Perhaps it was not the fragrance itself as much as it was tuberose, the heady white flower which when used injudiciously can evoke images of a Hawaiian luau. The name also befuddled me, as fracas implies a noisy conflict or quarrel and I found none of that here. I had a vintage bottle which I kept for reference purposes mostly, taking it out every now and then to re-test, which I did regularly over the years. Perhaps there was some half-forgotten association from childhood, but whatever the reason, the lovely little bottle went unloved for many years.
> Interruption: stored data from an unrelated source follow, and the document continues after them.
Lemma clusterStep_skips rows clusters processed i ri :
  has processed i = false ->
  similarPostsOf rows processed i ri = Some [] ->
  clusterStep rows (clusters, processed) (i, ri) = Some (clusters, processed).
Proof. intros Hp Hs. unfold clusterStep. now rewrite Hp, Hs. Qed.

(** Clusters appended after the turn of index [i] are anchored beyond [i]. *)
Lemma later_clusters_anchor_later rows i clusters l st st' :
  (forall j r, In (j, r) l -> i < j /\ nth_error rows j = Some r) ->
  scanInvariant rows st ->
  (forall c, In c (fst st) -> In c clusters \/ i < MainPost.index (mainPost c)) ->
  foldM (clusterStep rows) l st = Some st' ->
  scanInvariant rows st'
  /\ (forall c, In c (fst st') -> In c clusters \/ i < MainPost.index (mainPost c)).
Proof.
  intros Hl Hinv Hold Hfold.
  apply (foldM_invariant (clusterStep rows)
           (fun s => scanInvariant rows s
                     /\ (forall c, In c (fst s) ->
                                   In c clusters \/ i < MainPost.index (mainPost c)))
           l) with (s := st); auto.
  intros [cl pr] [j r] s' Hin [Hs Ho] Hstep. destruct (Hl j r Hin) as [Hij Hr]. split.
  - apply (clusterStep_invariant rows (cl, pr) j r s' Hr Hs Hstep).
  - apply clusterStep_cases in Hstep.
    destruct Hstep as [-> | (_ & c & -> & Hmain & _)]; [exact Ho |].
    simpl. intros c' Hc'. apply in_app_or in Hc'. destruct Hc' as [Hc' | [<- | []]].
    + now apply Ho.
    + right. now rewrite Hmain.
Qed.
And then something magical happened. The way an old friend who has waited patiently in the wings while you date the more flashy suitors, I found myself thinking of Fracas and wondering if there might be something there, some magic spark. Magic indeed. Fracas was created by Germaine Cellier in 1948, one of the few female noses and a master of her craft. In addition to other memorable Piguet fragrances, she was the genius behind Balmain’s Vent Vert.

Fracas

While Cellier used a perfume base in her creation of Fracas, a dense, luscious tuberose dominates the landscape and indeed, it appears that any other flowers are there to support tuberose in its leading role. Upon application, one notices immediately that Fracas is like no other. The citrus opening is miles away from the ordinary, lush and rich, rather than sparkling.  As the tuberose unfolds, it seems impossibly large, buoyed by the presence of jasmine and violet, which lend to the fragrance’s deep indolic quality. There is an unctuous sensation to the fragrance, as though the tuberose had turned to syrup.  While iris helps to temper the creation slightly, Fracas envelops you in a thick velvety haze that is indolic one moment and pure butter the next. Fracas is tuberose on the point of turning, with animalic references throughout enforced by the depths of oakmoss and woods.

Fracas feels both sophisticated and sensual. It is a fragrance which one must give oneself over to, as it is completely enveloping, to the point of rapture. And now that I have given myself over, there is no turning back.

Floral

Notes: bergamot, orange blossom, greens, peach, tuberose, jasmine, violet, iris, lily of the valley, carnation, sandalwood, musk, oakmoss, and cedar.